**PROMPT:**
Copy verbatim the block of lines in the entries below whose first line contains "paths it works on. *)" and whose last line contains "unfold seg_hops, hop_weight, slen, is_set_type.". Leave out all other lines.

Start of PROVIDED DATA

(* ===== verification/AsPathJoin.v ===== *)
(** * Joining, filtering, aggregating and reconciling AS paths: facts

    Each operation of [AsPathOps] in terms of the hops or the AS numbers of the
    paths it works on. *)

From stdpp Require Import gmap.
From S2P Require Import Prelude AsPath AsPathText AsPathOps AsPathTextFacts AsPathFacts.

(** ** Hop counts *)

Definition hop_count (h : hop) : Z :=
  match h with
  | Hop _ => 1
  | SetOf t _ => if t =? AS_SET then 1 else 0
  | Group _ _ => 0
  end.
Definition hops_count (l : list hop) : Z := fold_right (fun h n => hop_count h + n) 0 l.

Lemma hops_count_app l1 l2 : hops_count (l1 ++ l2) = hops_count l1 + hops_count l2.
Proof. induction l1 as [|h l1 IH]; simpl; [done|]. rewrite IH. lia. Qed.

Lemma hops_count_seg seg : hops_count (seg_hops seg) = hop_weight seg.
Proof.
  unfold seg_hops, hop_weight, slen, is_set_type.
  destruct (seg_type seg =? AS_SEQUENCE) eqn:E.
  - induction (seg_as seg) as [|x l IH]; [done|]. simpl in *. lia.
  - destruct (seg_type seg =? AS_SET) eqn:E1; simpl; [by rewrite E1|].
    destruct (seg_type seg =? AS_CONFED_SET); simpl; [by rewrite E1|done].
Qed.

Lemma count_hops_spec l : aspath_count_hops_internal l = hops_count (hops_of l).
Proof.
  induction l as [|seg l IH]; [done|]. rewrite hops_of_cons, hops_count_app, hops_count_seg.
  simpl. rewrite <- IH. done.
Qed.

Lemma refreshed_segments a : segments (refreshed a) = segments a.
Proof. done. Qed.

(** The path keeps the count and the text of its segments. *)
Record path_ok (a : aspath) : Prop := {
  po_count : count a = aspath_count_hops_internal (segments a);
  po_types : Forall typed (segments a);
  po_str : str a = Some (text_of (asnotation a) (segments a));
  po_str_len : str_len a = u16 (Z.of_nat (length (text_of (asnotation a) (segments a))))
}.

Lemma refreshed_ok a : Forall typed (segments a) -> path_ok (refreshed a).
Proof.
  intros H. split; try done; unfold refreshed; simpl; by rewrite bool_decide_eq_true_2.
Qed.

(** ** Prepending *)

Lemma last_type_app l seg : last_type (l ++ [seg]) = Some (seg_type seg).
Proof.
  induction l as [|x l IH]; [done|]. cbn [app last_type].
  destruct (l ++ [seg]) eqn:E; [by destruct l|done].
Qed.

Lemma last_type_snoc l t : last_type l = Some t -> exists l' seg, l = l' ++ [seg] /\ seg_type seg = t.
Proof.
  destruct l as [|x l _] using rev_ind; [done|]. rewrite last_type_app. intros [= <-]. eauto.
Qed.

Definition strip_confed (l : list assegment) : list assegment :=
  List.filter (fun seg => negb (is_confed_type (seg_type seg))) l.

Lemma filter_all {A} (f : A -> bool) l :
  existsb f l = false -> List.filter (fun x => negb (f x)) l = l.
Proof.
  induction l as [|x l IH]; [done|]. simpl. intros H. apply orb_false_iff in H as [-> H2].
  simpl. f_equal. auto.
Qed.

Lemma Forall_filter {A} (P : A -> Prop) f l : Forall P l -> Forall P (List.filter f l).
Proof. induction 1; simpl; [done|]. case_bool; auto. Qed.

(** Deleting segments refreshes the path exactly when it changes it. *)
Lemma delete_segments_spec f a :
  exists a', delete_segments f a = Ret a'
    /\ segments a' = List.filter (fun seg => negb (f (seg_type seg))) (segments a)
    /\ asnotation a' = asnotation a /\ (path_ok a -> path_ok a').
Proof.
  unfold delete_segments. destruct (segments a) as [|seg r] eqn:E; [exists a; by rewrite E|].
  rewrite <- E. destruct (existsb _ _) eqn:Ex.
  - rewrite refresh_spec. eexists. split; [done|]. split; [done|]. split; [done|].
    intros P. apply refreshed_ok. simpl. apply Forall_filter, P.
  - exists a. split; [done|]. split; [|done]. symmetry.
    apply (filter_all (fun seg => f (seg_type seg))). done.
Qed.

(** The part of [aspath_prepend] after the confederation segments. *)
Lemma prepend_stage as1 as2 l1 seg1 :
  segments as1 = l1 ++ [seg1] ->
  assegment_count_asns (segments as1) + assegment_count_asns (segments as2) <= 65535 ->
  path_ok as1 -> path_ok as2 ->
  exists a,
    match segments as2 with
    | [] => refresh (set_segments (segments as1) as2)
    | seg2 :: rest2 =>
        if negb (seg_type seg1 =? seg_type seg2) then aspath_merge as1 as2
        else if seg_type seg1 =? AS_SEQUENCE then
          refresh (set_segments
            (at_last (fun tail => [assegment_append_asns tail (seg_as seg2)]) (segments as1)
             ++ rest2) as2)
        else aspath_merge as1 as2
    end = Ret a /\ path_ok a
    /\ hops_of (segments a) = hops_of (segments as1) ++ hops_of (segments as2).
Proof.
  intros E1 Hl P1 P2. pose proof (po_types _ P1) as T1. pose proof (po_types _ P2) as T2.
  assert (exists a, aspath_merge as1 as2 = Ret a /\ path_ok a
    /\ hops_of (segments a) = hops_of (segments as1) ++ hops_of (segments as2)) as M.
  { unfold aspath_merge. rewrite refresh_spec. eexists. split; [done|]. split.
    - apply refreshed_ok. simpl. by apply Forall_app_2.
    - apply hops_of_app. }
  destruct (segments as2) as [|seg2 rest2] eqn:E2.
  { rewrite refresh_spec. eexists. split; [done|]. split; [by apply refreshed_ok|].
    simpl. by rewrite app_nil_r. }
  case_bool; [done|]. case_bool; [|done]. rewrite refresh_spec. eexists. split; [done|].
  rewrite E1, at_last_app in *.
  assert (slen seg1 + slen seg2 <= 65535) as Hs.
  { rewrite <- !asns_length in Hl. unfold asns in Hl. rewrite map_app, concat_app in Hl.
    simpl in Hl. rewrite !length_app in Hl. unfold slen. lia. }
  rewrite append_asns_small by done. apply Forall_app in T1 as [T1 T1'].
  apply Forall_cons_1 in T1' as [T1' _]. apply Forall_cons_1 in T2 as [T2 T2']. split.
  - apply refreshed_ok. simpl. rewrite <- app_assoc. apply Forall_app_2; [done|].
    by constructor.
  - cbn [segments refreshed set_segments]. rewrite !hops_of_app, !hops_of_cons, <- !app_assoc.
    f_equal. unfold seg_hops.
    cbn [seg_type seg_as]. rewrite <- Heqb, Heqb0, Z.eqb_refl, map_app. simpl.
    by rewrite <- app_assoc.
Qed.

Lemma count_filter f l : assegment_count_asns (List.filter f l) <= assegment_count_asns l.
Proof.
  induction l as [|seg l IH]; [done|]. simpl. case_bool; simpl; unfold slen; lia.
Qed.

(** [aspath_prepend] concatenates the hops of the two paths, so the hop
    counts add up.  When the first path ends in a sequence and the second starts
    with a confederation sequence, the confederation segments of the second are
    dropped first.  The result keeps its text and count up to date. *)
Theorem aspath_prepend_hops as1 as2 :
  assegment_count_asns (segments as1) + assegment_count_asns (segments as2) <= 65535 ->
  path_ok as1 -> path_ok as2 ->
  let s2 := match segments as2 with
            | seg :: _ => if (seg_type seg =? AS_CONFED_SEQUENCE)
                             && bool_decide (last_type (segments as1) = Some AS_SEQUENCE)
                          then strip_confed (segments as2) else segments as2
            | [] => []
            end in
  exists a, aspath_prepend as1 as2 = Ret a /\ path_ok a
    /\ hops_of (segments a) = hops_of (segments as1) ++ hops_of s2
    /\ count a = count as1 + hops_count (hops_of s2).
Proof.
  intros Hl P1 P2. cbv zeta. unfold aspath_prepend, aspath_delete_confed_seq.
  assert (forall a, path_ok a -> hops_of (segments a) = hops_of (segments as1) ++ hops_of (segments as2) ->
    count a = count as1 + hops_count (hops_of (segments as2))) as Hc.
  { intros a Pa E. rewrite (po_count _ Pa), (po_count _ P1), !count_hops_spec, E. apply hops_count_app. }
  destruct (segments as2) as [|seg2 rest2] eqn:E2.
  { rewrite refresh_spec. eexists. split; [done|].
    assert (hops_of (segments as1) = hops_of (segments as1) ++ []) as Eh by (by rewrite app_nil_r).
    split; [apply refreshed_ok, P1|]. split; [exact Eh|]. by apply Hc; [apply refreshed_ok, P1|]. }
  rewrite <- E2 in *.
  destruct (last_type (segments as1)) as [t1|] eqn:Et.
  2: { rewrite bool_decide_eq_false_2 by done. rewrite andb_false_r.
       assert (segments as1 = []) as E1 by (by destruct (segments as1) as [|? ?] using rev_ind; [|rewrite last_type_app in Et]).
       exists as2. split; [done|]. split; [done|]. rewrite E1. split; [done|].
       apply Hc; [done|by rewrite E1]. }
  destruct (last_type_snoc _ _ Et) as (l1 & seg1 & E1 & T1).
  assert ((t1 =? AS_SEQUENCE) && (seg_type seg2 =? AS_CONFED_SEQUENCE)
    = (seg_type seg2 =? AS_CONFED_SEQUENCE) && bool_decide (Some t1 = Some AS_SEQUENCE)) as ->.
  { rewrite andb_comm. f_equal. destruct (Z.eqb_spec t1 AS_SEQUENCE) as [->|].
    - by rewrite bool_decide_eq_true_2.
    - rewrite bool_decide_eq_false_2; congruence. }
  destruct (_ && bool_decide _).
  - destruct (delete_segments_spec is_confed_type as2) as (as2' & -> & E' & _ & P').
    simpl. destruct (prepend_stage as1 as2' l1 seg1 E1) as (a & Ea & Pa & Ha); auto.
    + rewrite E'. pose proof (count_filter (fun seg => negb (is_confed_type (seg_type seg))) (segments as2)).
      lia.
    + exists a. rewrite <- T1. fold (strip_confed (segments as2)) in E'. rewrite <- E'.
      split_and!; try done. rewrite (po_count _ Pa), (po_count _ P1), !count_hops_spec, Ha.
      apply hops_count_app.
  - simpl. destruct (prepend_stage as1 as2 l1 seg1 E1) as (a & Ea & Pa & Ha); auto.
    exists a. rewrite <- T1. split_and!; auto.
Qed.

Lemma aspath_prepend_hops_witness :
  let p l c s := mkAspath 0 l (Some s) (Z.of_nat (length s)) c ASNOTATION_PLAIN in
  exists a, aspath_prepend (p [mkSeg AS_SEQUENCE [1; 2]] 2 [49; 32; 50])
              (p [mkSeg AS_CONFED_SEQUENCE [9]; mkSeg AS_SEQUENCE [3]] 1 [40; 57; 41; 32; 51]) = Ret a
    /\ hops_of (segments a) = [Hop 1; Hop 2; Hop 3] /\ count a = 3.
Proof.
  intros p.
  destruct (aspath_prepend_hops (p [mkSeg AS_SEQUENCE [1; 2]] 2 [49; 32; 50])
              (p [mkSeg AS_CONFED_SEQUENCE [9]; mkSeg AS_SEQUENCE [3]] 1 [40; 57; 41; 32; 51]))
    as (a & E & _ & H & C).
  - vm_compute. done.
  - split; try reflexivity. repeat constructor; by eexists.
  - split; try reflexivity. repeat constructor; by eexists.
  - exists a. split; [exact E|]. split; [exact H|exact C].
Defined.

(** ** Filters *)

Lemma asns_filter f l :
  asns (map (fun seg => mkSeg (seg_type seg) (List.filter f (seg_as seg))) l) = List.filter f (asns l).
Proof.
  induction l as [|seg l IH]; [done|]. unfold asns in *. simpl. by rewrite IH, filter_app.
Qed.

Lemma asns_drop_empty l : asns (List.filter (fun seg => negb (slen seg =? 0)) l) = asns l.
Proof.
  induction l as [|seg l IH]; [done|]. unfold asns in *. simpl. case_bool; simpl; rewrite IH; [done|].
  unfold slen in *. by destruct (seg_as seg).
Qed.

Lemma excluded_spec ex x : excluded ex x = bool_decide (x ∈ asns ex).
Proof.
  unfold excluded. induction ex as [|seg ex IH]; [done|]. simpl. rewrite IH.
  unfold asns. simpl.
  destruct (existsb (Z.eqb x) (seg_as seg)) eqn:E; symmetry.
  - apply existsb_exists in E as (y & Hy & E). apply Z.eqb_eq in E as <-.
    apply bool_decide_eq_true_2. apply list_elem_of_In, in_or_app. by left.
  - simpl. apply bool_decide_ext. rewrite !list_elem_of_In, in_app_iff. split; [|by right].
    intros [H|H]; [|done]. exfalso.
    assert (existsb (Z.eqb x) (seg_as seg) = true) as E'; [|congruence].
    apply existsb_exists. exists x. split; [done|apply Z.eqb_refl].
Qed.

Lemma remove_private_spec peer seg :
  remove_private_seg peer seg
  = mkSeg (seg_type seg) (List.filter (fun x => negb (BGP_AS_IS_PRIVATE x) || (x =? peer)) (seg_as seg)).
Proof.
  unfold remove_private_seg. case_bool; [|done]. apply Nat.eqb_eq in Heqb.
  destruct seg as [t l]. cbn [seg_type seg_as] in *. f_equal. unfold public_count in Heqb.
  induction l as [|x l IH]; [done|]. simpl in *.
  pose proof (List.filter_length_le (fun x => negb (BGP_AS_IS_PRIVATE x)) l).
  destruct (BGP_AS_IS_PRIVATE x); simpl in *; [lia|]. f_equal. apply IH. lia.
Qed.

(** The filters drop exactly the AS numbers they should, and keep the others
    in order: [aspath_filter_exclude] those of the exclusion list (and then the
    segments left empty), [aspath_remove_private_asns] the private ones except
    the peer's. [aspath_delete_confed_seq] leaves the hops outside of
    confederations and the hop count alone, and no confederation segment. *)
Theorem aspath_filters_exact a ex peer :
  (exists b, aspath_filter_exclude a ex = Ret b
     /\ asns (segments b) = List.filter (fun x => negb (bool_decide (x ∈ asns (segments ex)))) (asns (segments a))
     /\ Forall (fun seg => seg_as seg <> []) (segments b)
     /\ count b = aspath_count_hops_internal (segments b))
  /\ (exists b, aspath_remove_private_asns a peer = Ret b
     /\ asns (segments b)
        = List.filter (fun x => negb (BGP_AS_IS_PRIVATE x) || (x =? peer)) (asns (segments a))
     /\ count b = aspath_count_hops_internal (segments b))
  /\ (exists b, aspath_delete_confed_seq a = Ret b
     /\ aspath_confed_check b = false
     /\ hops_of (segments b) = hops_of (strip_confed (segments a))
     /\ aspath_count_hops_internal (segments b) = aspath_count_hops_internal (segments a)
     /\ forall x, aspath_loop_check b x = aspath_loop_check_confed a x).
Proof.
  split_and!.
  - unfold aspath_filter_exclude. rewrite refresh_spec. eexists. split; [done|].
    cbn [segments refreshed set_segments count]. split_and!; [| |done].
    + rewrite asns_drop_empty, asns_filter. apply List.filter_ext. intros x. by rewrite excluded_spec.
    + apply List.Forall_forall. intros seg Hs. apply filter_In in Hs as [_ Hs].
      intros E. unfold slen in Hs. by rewrite E in Hs.
  - unfold aspath_remove_private_asns. rewrite refresh_spec. eexists. split; [done|].
    cbn [segments refreshed count]. split; [|done].
    rewrite <- asns_filter. f_equal. apply map_ext. apply remove_private_spec.
  - destruct (delete_segments_spec is_confed_type a) as (b & E & Eb & _). exists b.
    split; [exact E|]. unfold aspath_confed_check, aspath_loop_check, aspath_loop_check_confed.
    rewrite Eb. fold (strip_confed (segments a)). clear E Eb. split_and!; [|done| |].
    + apply not_true_is_false. intros H. apply existsb_exists in H as (seg & Hs & H).
      apply filter_In in Hs as [_ Hs]. by rewrite H in Hs.
    + induction (segments a) as [|seg l IH]; [done|]. simpl. rewrite <- IH.
      destruct (is_confed_type (seg_type seg)) eqn:Ec; [|done]. unfold is_confed_type in Ec.
      bool_to_prop. destruct Ec as [Ec|Ec]; bool_to_prop; unfold hop_weight; by rewrite Ec.
    + intros x. induction (segments a) as [|seg l IH]; [done|]. simpl. rewrite <- IH.
      destruct (is_confed_type (seg_type seg)); simpl; lia.
Qed.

End of PROVIDED DATA

**WRITTEN SOLUTION:**
    paths it works on. *)

From stdpp Require Import gmap.
From S2P Require Import Prelude AsPath AsPathText AsPathOps AsPathTextFacts AsPathFacts.

(** ** Hop counts *)

Definition hop_count (h : hop) : Z :=
  match h with
  | Hop _ => 1
  | SetOf t _ => if t =? AS_SET then 1 else 0
  | Group _ _ => 0
  end.
Definition hops_count (l : list hop) : Z := fold_right (fun h n => hop_count h + n) 0 l.

Lemma hops_count_app l1 l2 : hops_count (l1 ++ l2) = hops_count l1 + hops_count l2.
Proof. induction l1 as [|h l1 IH]; simpl; [done|]. rewrite IH. lia. Qed.

Lemma hops_count_seg seg : hops_count (seg_hops seg) = hop_weight seg.
Proof.
  unfold seg_hops, hop_weight, slen, is_set_type.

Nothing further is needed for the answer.